Dr West comes into my room and sits in the chair next to my bed.
“How are you feeling? I heard you couldn’t attend our meeting this morning, are you okay now?”
I nod. “Sort of, bit weak but awake.”
“Are you okay with a session now?”
“Yeah, that is fine.”
Dr Wes smiles and puts his notepad in front of him, making a few notes on it. “First things first, on a scale from one to ten how likely are you to have a breakdown today?”
I think for a moment. I’m feeling fine other from some of the side effects of my illness. “Two.”
“Okay, and before next session tomorrow?”
Dr West looks up from the pad. “So, more?”
I nod. “Yes.”
Dr West makes some notes. “Why?”
“Because I can’t predict what will happen between now and then. How much sleep I will get. If I’ll have bad dreams. Stuff like that. So to say four is safer because I don’t know yet.”
Dr West nods. “Makes sense. So the higher number is purely because you don’t know?”
“Yes. If I would know everything would be fine and boring it would be a two. But I can’t see into the future to know for sure.”
“Okay. So how have you been mentally?”
I am quiet for a while, trying to figure out how to phrase this. “I don’t think everybody is trying to lie to me all the time.”
“That is good isn’t it?”
“Yes, I think.” I move around a bit, stying to make myself more comfortable on the bed.
“Do you still think you’re a bad person?”
I sit still, nervous.
Dr West looks at me. “Do you?”
I nod but am quick to add “But not for the same reasons. It’s because I should have been there with him! I should have never let him go outside on his own like that.”
“Why is that?”
“Because I knew they hated gays. I knew he might get in trouble because of me. It is my fault he died.” I sit still, looking away from Dr West.
“Vic.” Dr West falls quiet for a bit. “Jack’s death didn’t have anything to do with you.”
“Yes it has.” I’m still looking away, at the window, talking to the beautiful April sunshine. “If I didn’t go there he would have never fallen in love with me and he would have been safe.”
“You don’t know that, maybe some other guy would have moved there and he might have fallen in love with him.” Dr West tries to reason with me.
I think about that for a moment and feel a stab in my heart. Jack falling in love with some other guy? No. Not possible. He was mine. Jack was mine.
“You can’t keep blaming yourself for it, Vic. You can’t.”
“Then what should I do? He was alone there because I was here, because I fucked up my own life so much that it imposed on his.”
“Do you feel like that? That you fucked up your life?”
“What else can it be? I’m not here because my life is so wonderful.”
“Why you are here is not all your fault. You can’t help what Dave did, or the depression you were in.”
“If I had more of a backbone I would have killed myself the first time. I’m a failure. I fail at staying alive and I fail at killing myself.” I almost scream out the last words and Dr West stays quiet behind me.
After a few minutes he stands up and leaves, closing the door behind him softly.
“I’ve got the results from the doctor in. Do you want to know?” Dr West is standing in the doorway.

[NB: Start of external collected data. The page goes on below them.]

Lemma init_run s blocks :
  NoDup blocks → ids (heap s) →
  (∀ r b, heap s !! r = Some b → unlinked_block b) →
  (∀ r, r ∈ blocks → is_Some (heap s !! r)) →
  ∃ s', init blocks s = (Ok tt, s') ∧ payload (heap s') = payload (heap s) ∧ Repr s' blocks.
Proof.
  intros Hnd Hids Hun Hdom. destruct s as [h qq]. simpl in *.
  unfold init, on_queue, bind, modify. simpl.
  destruct (link_loop [] blocks (mkst h (mk (len blocks) (list_to_set blocks) (head blocks) (last blocks))))
    as (h' & E & Hp & Ho & Hi); [done| |].
  { intros x Hx. destruct (Hdom x Hx) as [b Hb]. exists b. split; [done|]. eauto. }
  change (len []) with 0 in E. simpl in *. rewrite E. eexists. split; [done|]. split; [done|]. split; try done; simpl.
  - split; [exact Hi|]. intros r b Hb Hr. rewrite Ho in Hb by done. by eapply Hun.
  - by eapply payload_ids.
Qed.

(** ** Operation sequences against a list *)

Definition exec (o : Deque.op) : M (st B) (option Z) :=
  match o with
  | Deque.Popleft => let! r := popleft in ret (Some r)
  | Deque.Remove r => remove r;; ret None
  | Deque.Append r => append r;; ret None
  end.

Fixpoint run_ops (os : list Deque.op) (s : st B) : list (outcome (option Z)) * st B :=
  match os with
  | [] => ([], s)
  | o :: os => let '(r, s) := exec o s in let '(rs, s) := run_ops os s in (r :: rs, s)
  end.

Lemma exec_run o s l :
  Repr s l → Deque.op_ok (dom (heap s)) o l →
  ∃ s', exec o s = ((Deque.exec o l).1, s') ∧
    Repr s' (Deque.exec o l).2 ∧ payload (heap s') = payload (heap s).
Proof.
  intros HR Hok. unfold exec, Deque.exec. destruct o as [|r|r]; simpl in *; unfold bind.
  - pose proof (popleft_run s l HR) as Hp. destruct l as [|r l'].
    + exists s. by rewrite Hp.
    + destruct Hp as (s' & -> & Hh & HR'). exists s'. rewrite Hh. auto using payload_unlinked.
  - apply list_elem_of_split in Hok as (l1 & l2 & ->).
    rewrite Deque.filter_ne_middle by apply (repr_nodup _ _ HR).
    destruct (remove_run s l1 r l2 HR) as (s' & -> & Hh & HR').
    exists s'. rewrite Hh. auto using payload_unlinked.
  - destruct Hok as [Hr Hd]. apply elem_of_dom in Hd.
    destruct (append_run s l r HR Hr Hd) as (s' & -> & Hh & HR').
    exists s'. rewrite Hh. auto using payload_linked_last.
Qed.

Lemma payload_dom h h' : payload h = payload h' → dom h = dom h'.
Proof.
  intros E. apply set_eq. intros r. rewrite !elem_of_dom. by apply links_payload_dom.
Qed.

(** Updates of fields the queue does not use leave the representation alone. *)
Lemma Repr_alter f r s l :
  (∀ b, prev_free_block (f b) = prev_free_block b ∧ next_free_block (f b) = next_free_block b ∧
        bid (f b) = bid b) →
  Repr s l → Repr (mkst (alter f r (heap s)) (q s)) l.
Proof.
  intros Hf [Hnd [Hin Hout] Hids Hh Ht Hn Hfr]. split; simpl; try done.
  - split.
    + intros l1 x l2 E. destruct (Hin l1 x l2 E) as (b & Hb & Hp & Hx).
      rewrite lookup_alter. case_decide; [subst; rewrite Hb; simpl|by exists b].
      destruct (Hf b) as (? & ? & ?). eexists. split; [done|]. split; congruence.
    + intros x b. rewrite lookup_alter. case_decide; [subst|exact (Hout x b)].
      destruct (heap s !! x) as [c|] eqn:E; simpl; [|done]. intros [= <-] Hx.
      destruct (Hf c) as (-> & -> & _). eauto.
  - intros x b. rewrite lookup_alter. case_decide; [subst|exact (Hids x b)].
    destruct (heap s !! x) as [c|] eqn:E; simpl; [|done]. intros [= <-].
    destruct (Hf c) as (_ & _ & ->). eauto.
Qed.

(** So does a new object outside the queue. *)
Lemma Repr_insert r b s l :
  heap s !! r = None → unlinked_block b → bid b = r →
  Repr s l → Repr (mkst (<[r := b]> (heap s)) (q s)) l.
Proof.
  intros Hr [Hp Hn] Hid [Hnd [Hin Hout] Hids Hh Ht Hnum Hfr]. split; simpl; try done.
  - split.
    + intros l1 x l2 E. destruct (Hin l1 x l2 E) as (c & Hc & ?).
      rewrite lookup_insert_ne by congruence. eauto.
    + intros x c. rewrite lookup_insert_Some. intros [[-> ->]|[_ Hc]]; [done|]. by apply Hout.
  - intros x c. rewrite lookup_insert_Some. intros [[<- <-]|[_ Hc]]; [done|]. by apply Hids.
Qed.

Lemma payload_alter_commute (f : B → B) r h :
  (∀ b, erase (f b) = f (erase b)) → payload (alter f r h) = alter f r (payload h).
Proof.
  intros Hf. apply map_eq. intros i. unfold payload. rewrite lookup_fmap, !lookup_alter.
  case_decide; [subst; rewrite lookup_fmap; destruct (h !! i); simpl; [by rewrite Hf|done]|].
  by rewrite lookup_fmap.
Qed.

Lemma run_ops_repr os s l :
  Repr s l → Deque.ops_ok (dom (heap s)) os l →
  ∃ s', run_ops os s = ((Deque.run_ops os l).1, s') ∧
    Repr s' (Deque.run_ops os l).2 ∧ payload (heap s') = payload (heap s).
Proof.
  revert s l. induction os as [|o os IH]; intros s l HR; simpl; [by eauto|]. intros [Ho Hos].
  destruct (exec_run o s l HR Ho) as (s1 & E1 & HR1 & Hp1).
  destruct (IH s1 (Deque.exec o l).2) as (s2 & E2 & HR2 & Hp2); [done| |].
  { by rewrite (payload_dom _ _ Hp1). }
  rewrite E1. destruct (Deque.exec o l) as [r l1] eqn:Eo. simpl in *.
  rewrite E2. destruct (Deque.run_ops os l1) as [rs l2] eqn:Er. simpl in *.
  exists s2. split; [done|]. split; [done|]. congruence.
Qed.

I sit at my table, trying to draw but the muscles in my hand are too eased to grip a pencil properly. I sigh and roll the wheelchair back a bit, turning to Dr West. They’ve given me a wheelchair because I got tired of sitting in my bed and liked to move around the place. I’m not letting the attacks dictate what I do during the day, as little as possible anyway.
“Do I want to?”
“Do you?” Dr West steps into the room and closes the door behind him.
“You coming here with them means that they aren’t good.” I lean back slightly. “How bad are they?”
“Bad enough.” Dr West sits down in a chair, he looks at me intently. “You never told them that he drugged you when he abused you.”
My breath catches, how did he know? How did he find out? No-one knew, I never told anyone.
“They tested you when you lost consciousness after Jack’s death, before I picked you up. They could see you’d been abused, but they wanted to make sure that your fainting didn’t have anything to do with that.”
I raise my hand to my face, slowly opening my mouth, and bite down on the knuckle of my thumb. Fuck! Fuck! Fuck! I fight against my tears. No-one was ever supposed to know that, never.
“Don’t ever do it again.”
I look up at Dr West, confused.
“Your results have mostly stayed the same for the past year. Even though the attacks seemed to have gotten worse, the rate at which they happened didn’t increase. After you tried to kill yourself the rate seems to have gone up slightly, but not worryingly so.”
“But you’re worried now?”
“Yes. You’ve been here for four days and you’ve had three attacks. That is not good. The last results also show that something must have happened over the weekend that triggered this. They think it might have been the drugs.”
“Fuck.” How could I have been so stupid? We already lost Jack, was I going to be gone soon too?
“Don’t curse please.”
“Sorry. But how could…” How could I be this stupid? How could it mess up this fast?
I hide my face in my hands, tears flowing freely. I can’t leave them behind like this, I can’t. I can’t leave them after what everybody has gone through with Jack.